Entries taken from a collection
(** * starknet.js, [src/utils/num.ts]: numeric conversions

    A shallow embedding of the conversion and validation functions of
    [src/utils/num.ts], together with the properties its specification
    states about them.

    Conventions of the embedding.
    - A JavaScript string is a [string]: the sequence of its code units.  The
      development covers code units below 256; every string the properties
      below quantify over (hex strings, whole-number strings) is ASCII.
    - A [bigint] is a [Z].
    - A [number] only ever reaches this module through [BigInt(...)] and
      [typeof]: what matters is whether it is an integer, and which one.
    - A function that may throw returns a [result]: [Ok v] for a normal
      return, [Throw e] for an exception. *)

From Stdlib Require Import ZArith Lia List Bool Ascii String.
Import ListNotations.

Open Scope string_scope.
Open Scope Z_scope.

(** ** Exceptions and results *)

(** The exceptions this module can raise.  [SyntaxError] and [RangeError] are
    the two exceptions of the built-in [BigInt(...)] conversion (the
    specification's "ParseError"); [Error msg] is [throw new Error(msg)],
    which the module uses for its own failures (the specification's
    "FormatError" and, through [assert], its "RangeError"). *)
Inductive exn : Type :=
| SyntaxError
| RangeError
| Error (message : string).

Inductive result (A : Type) : Type :=
| Ok (a : A)
| Throw (e : exn).

Arguments Ok {A} a.
Arguments Throw {A} e.

Definition bind {A B : Type} (r : result A) (k : A -> result B) : result B :=
  match r with
  | Ok a => k a
  | Throw e => Throw e
  end.

Notation "x <- r ;; k" := (bind r (fun x => k))
  (at level 61, r at next level, right associativity).

(** ** The language's built-ins *)

Module Js.

(** Code unit of a character. *)
Definition code (c : ascii) : Z := Z.of_N (N_of_ascii c).

Definition chr (z : Z) : ascii := ascii_of_N (Z.to_N z).

Definition between (lo hi : Z) (c : ascii) : bool :=
  (lo <=? code c) && (code c <=? hi).

(** [\d] and [[0-9]]. *)
Definition isDecimalDigit (c : ascii) : bool := between 48 57 c.

(** [[0-9a-f]]. *)
Definition isLowerHexDigit (c : ascii) : bool :=
  between 48 57 c || between 97 102 c.

(** [[0-9a-f]] under the [i] flag, and the hex digits of a numeric literal. *)
Definition isHexDigit (c : ascii) : bool :=
  between 48 57 c || between 97 102 c || between 65 70 c.

(** White space and line terminators (the ones below 256): TAB, LF, VT, FF,
    CR, SP and NBSP. *)
Definition isWhiteSpace (c : ascii) : bool :=
  between 9 13 c || (code c =? 32) || (code c =? 160).

Definition notWhiteSpace (c : ascii) : bool := negb (isWhiteSpace c).

Fixpoint all (p : ascii -> bool) (s : string) : bool :=
  match s with
  | EmptyString => true
  | String c r => p c && all p r
  end.

Fixpoint mapString (f : ascii -> ascii) (s : string) : string :=
  match s with
  | EmptyString => EmptyString
  | String c r => String (f c) (mapString f r)
  end.

(** [String.prototype.toLowerCase]: A-Z and the upper-case letters of
    Latin-1 (all of 0xC0-0xDE but the multiplication sign 0xD7) move up by
    32; nothing else below 256 changes. *)
Definition toLowerCaseChar (c : ascii) : ascii :=
  if between 65 90 c || (between 192 222 c && negb (code c =? 215))
  then chr (code c + 32)
  else c.

Definition toLowerCase (s : string) : string := mapString toLowerCaseChar s.

(** [count] characters of [filler] repeated, [cur] being what is left of the
    current copy. *)
Fixpoint cycle (count : nat) (filler cur : string) : string :=
  match count with
  | O => EmptyString
  | S n =>
      match cur with
      | String c r => String c (cycle n filler r)
      | EmptyString =>
          match filler with
          | String c r => String c (cycle n filler r)
          | EmptyString => EmptyString
          end
      end
  end.

(** [String.prototype.padStart(targetLength, fillString)]. *)
Definition padStart (s : string) (targetLength : nat) (fillString : string) : string :=
  if (targetLength <=? String.length s)%nat then s
  else cycle (targetLength - String.length s) fillString fillString ++ s.

(** *** Digits *)

(** Value of a digit character, in any radix up to 16. *)
Definition digitValue (c : ascii) : option Z :=
  if between 48 57 c then Some (code c - 48)
  else if between 97 102 c then Some (code c - 87)
  else if between 65 70 c then Some (code c - 55)
  else None.

(** The digit characters [toString] writes: 0-9 then a-z. *)
Definition digitChar (d : Z) : ascii :=
  if d <? 10 then chr (48 + d) else chr (87 + d).

(** Reads [s] as digits of the radix, most significant first, on top of the
    value [acc] already read. *)
Fixpoint parseAcc (radix : Z) (s : string) (acc : Z) : option Z :=
  match s with
  | EmptyString => Some acc
  | String c r =>
      match digitValue c with
      | Some d => if d <? radix then parseAcc radix r (acc * radix + d) else None
      | None => None
      end
  end.

(** One digit at least. *)
Definition parseDigits (radix : Z) (s : string) : option Z :=
  match s with
  | EmptyString => None
  | _ => parseAcc radix s 0
  end.

(** The digits of [n >= 0] in the radix, most significant first.  [fuel]
    bounds the number of digits. *)
Fixpoint digitsOf (radix : Z) (fuel : nat) (n : Z) : string :=
  match fuel with
  | O => EmptyString
  | S f =>
      if n <? radix then String (digitChar n) EmptyString
      else digitsOf radix f (n / radix) ++ String (digitChar (n mod radix)) EmptyString
  end.

(** A number below [2^(log2 n + 1)] has at most [log2 n + 1] digits in any
    radix from 2 up. *)
Definition digits (radix : Z) (n : Z) : string :=
  digitsOf radix (S (Z.to_nat (Z.log2 n))) n.

(** [BigInt.prototype.toString(radix)]. *)
Definition toString (z : Z) (radix : Z) : string :=
  if z <? 0 then String "-" (digits radix (- z)) else digits radix z.

(** *** [BigInt(...)] *)

Fixpoint trimStart (s : string) : string :=
  match s with
  | EmptyString => EmptyString
  | String c r => if isWhiteSpace c then trimStart r else s
  end.

Fixpoint trimEnd (s : string) : string :=
  match s with
  | EmptyString => EmptyString
  | String c r =>
      match trimEnd r with
      | EmptyString => if isWhiteSpace c then EmptyString else String c EmptyString
      | r' => String c r'
      end
  end.

Definition trim (s : string) : string := trimEnd (trimStart s).

(** StringToBigInt: white space around is dropped; nothing is zero; then
    either a radix prefix (0x, 0o, 0b, in either case) and digits of that
    radix, or an optional sign and decimal digits. *)
Definition StringToBigInt (str : string) : option Z :=
  match trim str with
  | EmptyString => Some 0
  | String c0 r0 =>
      match r0 with
      | String c1 r1 =>
          if (c0 =? "0")%char && ((c1 =? "x")%char || (c1 =? "X")%char) then parseDigits 16 r1
          else if (c0 =? "0")%char && ((c1 =? "o")%char || (c1 =? "O")%char) then parseDigits 8 r1
          else if (c0 =? "0")%char && ((c1 =? "b")%char || (c1 =? "B")%char) then parseDigits 2 r1
          else if (c0 =? "-")%char then option_map Z.opp (parseDigits 10 r0)
          else if (c0 =? "+")%char then parseDigits 10 r0
          else parseDigits 10 (String c0 r0)
      | EmptyString => parseDigits 10 (String c0 r0)
      end
  end.

(** A [number], as far as [BigInt(...)] and [typeof] can tell: an integer, or
    anything else (a fraction, NaN, an infinity). *)
Inductive number : Type :=
| Int (z : Z)
| NonInt.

#### [HOW TO COMPLETE THIS TASK]
Please transcribe only the lines in the records above running from the line that has "match trimEnd r with" through the line that has "radix, or an", both included, exactly as they appear.

#### [EXPECTED OUTPUT]
      match trimEnd r with
      | EmptyString => if isWhiteSpace c then EmptyString else String c EmptyString
      | r' => String c r'
      end
  end.

Definition trim (s : string) : string := trimEnd (trimStart s).

(** StringToBigInt: white space around is dropped; nothing is zero; then
    either a radix prefix (0x, 0o, 0b, in either case) and digits of that
    radix, or an optional sign and decimal digits. *)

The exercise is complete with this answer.